En ce qui concerne le NPD, on peut se demander pourquoi il n’y a pas plus de détail dans le programme d’un parti qui a tant appuyé les arts. Le NPD continue à manifester son appui. Il a par exemple été le seul, avec le Bloc, à participer à la manifestation de groupes d’artistes et de travailleurs qui s’est déroulée sur la colline du Parlement l’hiver dernier, sous le thème Notre Canada n’est pas à vendre, afin de défendre la propriété canadienne dans l’industrie de la radiodiffusion. Nous continuons toutefois à nous poser des questions.
· Comme il a appuyé les mesures fiscales visant à faire en sorte que les artistes et autres travailleurs gagnent un revenu respectable, pourquoi, dans son programme, le parti n’a-t-il pas fait fond sur son projet de loi d’initiative parlementaire visant à exempter les artistes de l’impôt sur une part de leur revenu provenant de leurs activités artistiques et du droit d’auteur?
· Le NPD a travaillé avec acharnement pour préserver le moyen de défense de la valeur artistique visé par le projet de loi C-12 et défendra sans doute cette position sous un nouveau gouvernement. (Comme exemple de son soutien, signalons que le NPD a organisé une séance de lecture sur la colline du Parlement durant la Semaine de la liberté de lire de février dernier.) Pourquoi ne pas mentionner dans son programme cette défense importante des droits garantis par la charte?
En Bloc
Le Bloc l’emporte sur tous les partis pour son énoncé de mesures sensées en matière de politique culturelle et son appui des arts. Toutefois, cet appui se limite aux questions culturelles qui concernent « la belle province »; il ne faut pas s’attendre à ce que le Bloc appuie des mesures qui avantagent les artistes dans les autres régions du Canada.

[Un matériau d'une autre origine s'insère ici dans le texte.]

(* ===== verification/Codec.v ===== *)
(** * Codec: the entry points [hideBlob] (write path) and [revealBlob]

    [hideBlobChannels] is the write path of [StegImage.hideBlob]
    (src/index.ts lines 254-341) composed of the loops of BitCodec.v;
    [revealBitsTaken] and [revealBlob] (lines 371-409) are the read path.
    The refinement theorems of CodecWrite.v and CodecRead.v lift to these
    entry points: on a well-formed image the write path produces the
    layout of Layout.v and the read path reads it back.  Composed, they
    give the codec's claims: round trip, only low bits changed, alpha
    blanked, header read back and its range, the errors of both paths. *)

From stdpp Require Import base list.
From Stdlib Require Import ZArith Lia.
From S2P Require Import Prelude Capacity BitCodec Layout CodecWrite CodecRead.

Open Scope Z_scope.

(** ** The entry points *)

Section Entry.
Context `{CA : ByteArrayKind}.
Variable rand : nat -> Z.

(** The write path of [hideBlob] (lines 254-341): it returns the written
    channels and the number of random bytes drawn. *)
Definition hideBlobChannels (chans : list Z) (hData : list Z) (bitsTaken : Z) (rng0 : nat)
    : res (list Z * nat) :=
  let channelsLen := length chans in
  let hDataLen := Z.of_nat (length hData) in
  validateBits bitsTaken ≫= fun _ =>
  calcCapacity channelsLen bitsTaken ≫= fun cap =>
  if hDataLen >? cap_bytes cap then Err CapacityExceeded
  else
    let c := writeHeader bitsTaken (mkCursor chans 0) in
    let w := hideBytes bitsTaken (mkWriter c 0 0 rng0) hData in
    flushLeftover rand bitsTaken w ≫= fun w =>
    let w := fillRandom_loop rand channelsLen channelsLen bitsTaken w in
    if negb (channelId (cur w) =? channelsLen)%nat then Err CursorMismatch
    else Ok (channels (cur w), rng w).

End Entry.

(** [revealBitsTaken()] *)
Definition revealBitsTaken (chans : list Z) : res Z :=
  let bit0 := readBit (num_of (chans !! 0%nat)) 7 .<<. 2 in
  let bit1 := readBit (num_of (chans !! 1%nat)) 7 .<<. 1 in
  let bit2 := readBit (num_of (chans !! 2%nat)) 7 in
  let bitsTaken := 1 + (bit0 .|. bit1 .|. bit2) in
  validateBits bitsTaken ≫= fun _ => Ok bitsTaken.

(** [new Uint8Array(n)] *)
Definition newUint8Array (n : Z) : res (list Z) :=
  if n <? 0 then Err ArrayLengthRange else Ok (repeat 0 (Z.to_nat n)).

Definition revealBlob (chans : list Z) : res (list Z) :=
  revealBitsTaken chans ≫= fun bitsTaken =>
  calcCapacity (length chans) bitsTaken ≫= fun cap =>
  let mask := 2 ^ bitsTaken - 1 in
  newUint8Array (cap_bytes cap) ≫= fun out0 =>
  Ok (out (revealBlob_loop (length chans) chans bitsTaken mask 4 (mkReader 0 0 out0 0))).

(** A reference decoder: the header, the capacity, and that many bytes
    of the stream of low bits the payload channels carry. *)
Definition reveal_ref (chans : list Z) : res (list Z) :=
  revealBitsTaken chans ≫= fun b =>
  calcCapacity (length chans) b ≫= fun cap =>
  if cap_bytes cap <? 0 then Err ArrayLengthRange
  else Ok (bytes_of_bits (Z.to_nat (cap_bytes cap)) (lsb_stream (Z.to_nat b) chans)).

(** Inputs of the witnesses below: a black 4-pixel image, a random
    source that always returns 0, and the image [hideBlob] writes into it
    for the payload [0xAA] at one bit per channel (Uint8Array). *)
Definition img16 : list Z := repeat 0 16.
Definition rand0 (_ : nat) : Z := 0.
Definition img16_hidden : list Z := [0; 0; 0; 0; 1; 0; 1; 0; 0; 1; 0; 0; 1; 0; 0; 0].

Section Roundtrip.
Context `{CA : ByteArrayKind}.
Variable rand : nat -> Z.
Hypothesis rand_byte : forall n, is_byte (rand n).

(** ** The entry points on the layout *)

(** The header read: channels 0..2 whose lowest bits are the header of
    a valid [b] give [b]. *)
Lemma revealBitsTaken_header chans b :
  valid_bits b -> (forall i, (i < 3)%nat -> readBit (num_of (chans !! i)) 7 = nth i (header_bits b) 0) ->
  revealBitsTaken chans = Ok b.
Proof.
  intros Hb Hbit. unfold revealBitsTaken.
  rewrite !Hbit by lia. rewrite header_bits_decode, validateBits_ok by exact Hb. reflexivity.
Qed.

Lemma revealBitsTaken_stego b V orig :
  valid_bits b -> bytes_ok orig -> (3 <= length orig)%nat ->
  revealBitsTaken (stego b (header_bits b) V orig) = Ok b.
Proof.
  intros Hb Ho Hlen. apply revealBitsTaken_header; [exact Hb|].
  intros i Hi. destruct (lookup_lt_is_Some_2 orig i) as [x Hx]; [lia|].
  apply (stego_header_bit _ _ _ _ _ x); auto.
  - eapply Forall_lookup_1; eauto.
  - apply header_bits_bit; auto.
Qed.

(** The write path of [hideBlob] on a well-formed image with a payload
    that fits: it never throws (neither the capacity check, the leftover
    checks nor the final cursor check fire), and the image it returns is
    the original with the header in channels 0..2, every alpha channel
    blanked, and [payload_slots] values of [bitsTaken] bits in the payload
    channels whose bits start with the bits of the payload. *)
Theorem hideBlobChannels_layout chans data b r0 P cap :
  valid_bits b -> bytes_ok chans -> length chans = (4 * P)%nat -> bytes_ok data ->
  calcCapacity (length chans) b = Ok cap -> Z.of_nat (length data) <= cap_bytes cap ->
  exists V r1, hideBlobChannels rand chans data b r0 = Ok (stego b (header_bits b) V chans, r1) /\
    length V = payload_slots (4 * P) /\ Forall (fits (Z.to_nat b)) V /\
    bytes_bits data `prefix_of` vals_bits (Z.to_nat b) V.
Proof.
  intros Hb Ho Hlen Hd Hcap Hfits.
  rewrite calcCapacity_ok, Hlen in Hcap by exact Hb. injection Hcap as <-. cbn [cap_bytes] in Hfits.
  assert (HP : (1 <= P)%nat).
  { destruct P as [|P]; [|lia]. exfalso. unfold valid_bits in Hb.
    replace (Z.of_nat (4 * 0)) with 0 in Hfits by reflexivity. Z.div_mod_to_equations. lia. }
  assert (HK : (8 * length data <= payload_slots (4 * P) * Z.to_nat b)%nat).
  { unfold payload_slots. replace (4 * P / 4)%nat with P by (rewrite Nat.mul_comm, Nat.div_mul; lia).
    pose proof (Z.mul_div_le ((Z.of_nat (4 * P) - 4) * 3 * b) 32 ltac:(lia)).
    unfold valid_bits in Hb. nia. }
  unfold hideBlobChannels. rewrite validateBits_ok, calcCapacity_ok, Hlen by exact Hb.
  cbn [mbind res_bind cap_bytes].
  destruct (Z.gtb_spec (Z.of_nat (length data)) ((Z.of_nat (4 * P) - 4) * 3 * b / 32)); [lia|].
  rewrite (writeHeader_stego rand) by auto.
  change (mkWriter (mkCursor (stego b (header_bits b) [] chans) 4) 0 0 r0)
    with (wstate b (header_bits b) chans [] [] r0).
  rewrite (hideBytes_wstate rand) by (auto; simpl; unfold valid_bits in Hb; lia).
  pose proof (chunk_bits_inv (Z.to_nat b) (bytes_bits data)) as Hinv. unfold chunk_bits in Hinv.
  destruct (fold_left (push_abs (Z.to_nat b)) (bytes_bits data) ([], [])) as [V acc].
  destruct (flush_layout rand rand_byte b (header_bits b) chans (bytes_bits data) V acc r0)
    as (w & V1 & Hw & Hcur & Hfit1 & Hpre1 & Hlen1);
    [auto | auto | apply Hinv; unfold valid_bits in Hb; lia|].
  rewrite Hw. cbn [mbind res_bind]. rewrite length_bytes_bits in Hlen1.
  assert (HV1 : (length V1 <= payload_slots (4 * P))%nat) by (unfold valid_bits in Hb; nia).
  destruct (fillRandom_spec rand rand_byte (4 * P) P b (header_bits b) chans V1 w) as [F1 F2]; auto;
    [unfold payload_slots; arith|].
  rewrite F1, F2. unfold at_slot. cbn [channelId channels].
  rewrite length_app, fill_values_length, Nat.add_comm, Nat.sub_add, slot_payload_slots by auto.
  rewrite Nat.eqb_refl. simpl negb. cbv iota.
  eexists _, _. split; [reflexivity|]. split; [|split].
  - rewrite length_app, fill_values_length. lia.
  - apply Forall_app. split; [exact Hfit1 | apply fill_values_fit, Hb].
  - destruct Hpre1 as [k Hk]. exists (k ++ vals_bits (Z.to_nat b) (fill_values rand b (rng w) (payload_slots (4 * P) - length V1))).
    rewrite vals_bits_app, Hk, app_assoc. reflexivity.
Qed.

Lemma revealBitsTaken_Ok_valid chans b : revealBitsTaken chans = Ok b -> valid_bits b.
Proof.
  unfold revealBitsTaken. destruct (validateBits _) as [[]|e] eqn:Hv; [|discriminate].
  cbn [mbind res_bind]. intros H. injection H as <-. apply validateBits_Ok_inv, Hv.
Qed.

· Est-il si difficile de reconnaître qu’il existe aussi une culture dans les provinces autres que le Québec?
Près de 10 % des Canadiens travaillent dans le secteur des arts et des industries culturelles; cela signifie que ces personnes, leurs amis et leurs parents ont grand intérêt à connaître les réponses des chefs de partis à ces questions. Pourquoi donc la culture est-elle laissée pour compte dans les médias et le débat des chefs?